(Saved data entries)
Lemma chat_loop_replays_the_history_witness :
  sdk_log (world (cli_chat_loop (sdk := answering_sdk hello) ["Hi"; "And then?"; "quit"] []
                    (state_of ∅)).2)
  = [SendMessage (start_chat (mkGenerativeModel "gemini-2.0-flash-exp") []) "Hi";
     SendMessage
       (start_chat (mkGenerativeModel "gemini-2.0-flash-exp")
          [mkContent "user" [from_text "Hi"]; mkContent "model" [from_text "Hello!"]])
       "And then?"].
Proof.
  exact (proj1 (chat_loop_replays_the_history (sdk := answering_sdk hello)
                  ["Hi"; "And then?"; "quit"] [] (state_of ∅)
                  [message_of "user" "Hi"; message_of "assistant" "Hello!";
                   message_of "user" "And then?"; message_of "assistant" "Hello!"]
                  ltac:(constructor) eq_refl)).
Defined.

Lemma success_is_announced_on_failure_witness :
  st_log (world (generate_text_clicked (sdk := answering_sdk (Raise service_unavailable))
                   (st := rendering_st) "Say hi" (VFloat 0.7) (VInt 2048) (VFloat 0.95)
                   (VInt 40) (state_of ∅)).2)
  = [StSpinner "Generating response..."; StSuccess "✅ Response generated!";
     StMarkdown "### Response:";
     StWrite "Error generating text: 503 failed to connect to all addresses"].
Proof.
  apply (success_is_announced_on_failure
           (sdk := answering_sdk (Raise service_unavailable)) (st := rendering_st)
           "Say hi" (VFloat 0.7) (VInt 2048) (VFloat 0.95) (VInt 40) (state_of ∅)
           service_unavailable rendering_st_renders).
  - discriminate.
  - reflexivity.
  - reflexivity.
Defined.

Lemma uploads_of_one_name_share_a_file_witness :
  sdk_log (world (analyze_images (sdk := answering_sdk hello) (st := rendering_st)
                    (os := willing_os)
                    same_name_uploads "What is shown?" (VFloat 0.7) (VInt 2048)
                    (VFloat 0.95) (VInt 40) (state_of ∅)).2)
  = [GenerateContent (mkGenerativeModel "gemini-2.0-flash-exp")
       (ContentsList [ItemStr "What is shown?";
                      ItemPart (from_data [x03] "image/png");
                      ItemPart (from_data [x02] "image/png");
                      ItemPart (from_data [x03] "image/png")])
       (generation_config_of
          (slider_kwargs (VFloat 0.7) (VInt 2048) (VFloat 0.95) (VInt 40)))].
Proof.
  pose (s0 := (st_do (st := rendering_st) (StSpinner "Analyzing images...") (state_of ∅)).2).
  rewrite (uploads_of_one_name_share_a_file (sdk := answering_sdk hello)
             (st := rendering_st) (os := willing_os) same_name_uploads "What is shown?"
             (VFloat 0.7) (VInt 2048) (VFloat 0.95) (VInt 40) (state_of ∅) s0
             ["temp_a.png"; "temp_b.png"; "temp_a.png"]
             (save_uploads (os := willing_os) same_name_uploads s0).2).
  - reflexivity.
  - discriminate.
  - discriminate.
  - reflexivity.
  - reflexivity.
Defined.

(** An upload whose name has a directory part is not saved when the
    directory is missing: the handler ends with the error of [open], and the
    service is not called. *)
Example upload_into_missing_directory_is_not_sent :
  let run := analyze_images (sdk := answering_sdk hello) (st := rendering_st)
               (os := parent_checking_os) [mkUploadedFile "sub/a.png" [x89; x50]]
               "What is shown?" (VFloat 0.7) (VInt 2048) (VFloat 0.95) (VInt 40)
               (state_of ∅) in
  run.1 = Raise (mkExn FileNotFoundError
                       "[Errno 2] No such file or directory: 'temp_sub/a.png'")
  ∧ sdk_log (world run.2) = [].
Proof. split; reflexivity. Qed.

Lemma chat_ignores_the_sliders_witness :
  sdk_log (dashboard_world
             (send_clicked (sdk := answering_sdk hello) (st := rendering_st)
                "And then?" (VFloat 0.1) (VInt 256) (VFloat 0.5) (VInt 1)
                switched_session).2)
  = [SendMessage
       (start_chat (mkGenerativeModel "gemini-2.0-flash-thinking-exp")
          [mkContent "user" [from_text "Hi"]; mkContent "model" [from_text "Hello!"]])
       "And then?"].
Proof.
  apply (chat_ignores_the_sliders (sdk := answering_sdk hello) (st := rendering_st)
           "And then?" (VFloat 0.1) (VInt 256) (VFloat 0.5) (VInt 1)
           (VFloat 0.7) (VInt 2048) (VFloat 0.95) (VInt 40) switched_session
           (with_model fresh_adapter "gemini-2.0-flash-thinking-exp")).
  - reflexivity.
  - repeat constructor; by eexists.
  - discriminate.
  - reflexivity.
Defined.

Lemma initialize_gemini_outcomes_witness :
  initialize_gemini (sdk := answering_sdk hello) (st := rendering_st)
    (credentials := no_credentials) "" (world_of ∅)
  = (Ok None,
     mkWorld ∅ [] [] [StError "Please enter your Google Cloud Project ID in the sidebar"]).
Proof.
  apply (initialize_gemini_outcomes (sdk := answering_sdk hello) (st := rendering_st)
           (credentials := no_credentials) "" (world_of ∅) rendering_st_renders).
  reflexivity.
Defined.

Lemma reinitialization_keeps_the_selection_only_witness :
  let d1 := (initialize_clicked (sdk := answering_sdk hello) (st := rendering_st)
               (credentials := no_credentials) switched_session).2 in
  (∃ client, gemini_client (session d1) = Some client
             ∧ model client = mkGenerativeModel "gemini-2.0-flash-exp")
  ∧ current_model (session d1) = "gemini-2.0-flash-thinking-exp".
Proof.
  destruct (reinitialization_keeps_the_selection_only (sdk := answering_sdk hello)
              (st := rendering_st) (credentials := no_credentials)
              switched_session (world_of ∅) rendering_st_renders)
    as (Hclient & Hcurrent & _).
  - discriminate.
  - reflexivity.
  - reflexivity.
  - split; [exact Hclient | exact Hcurrent].
Defined.

Lemma failed_initialization_drops_the_client_witness :
  gemini_client
    (session (initialize_clicked (sdk := refusing_sdk permission_denied)
                (st := rendering_st) (credentials := no_credentials) switched_session).2)
  = None.
Proof.
  apply (failed_initialization_drops_the_client (sdk := refusing_sdk permission_denied)
           (st := rendering_st) (credentials := no_credentials) switched_session
           (world_of ∅) permission_denied rendering_st_renders).
  - discriminate.
  - reflexivity.
  - reflexivity.
  - reflexivity.
Defined.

Exercise requirements:
Which lines above run from the one containing "ItemPart (from_data [x02]" to the one containing "rewrite (uploads_of_one_name_share_a_file (sdk"? Give them again exactly, both ends included.

Final answer:
                      ItemPart (from_data [x02] "image/png");
                      ItemPart (from_data [x03] "image/png")])
       (generation_config_of
          (slider_kwargs (VFloat 0.7) (VInt 2048) (VFloat 0.95) (VInt 40)))].
Proof.
  pose (s0 := (st_do (st := rendering_st) (StSpinner "Analyzing images...") (state_of ∅)).2).
  rewrite (uploads_of_one_name_share_a_file (sdk := answering_sdk hello)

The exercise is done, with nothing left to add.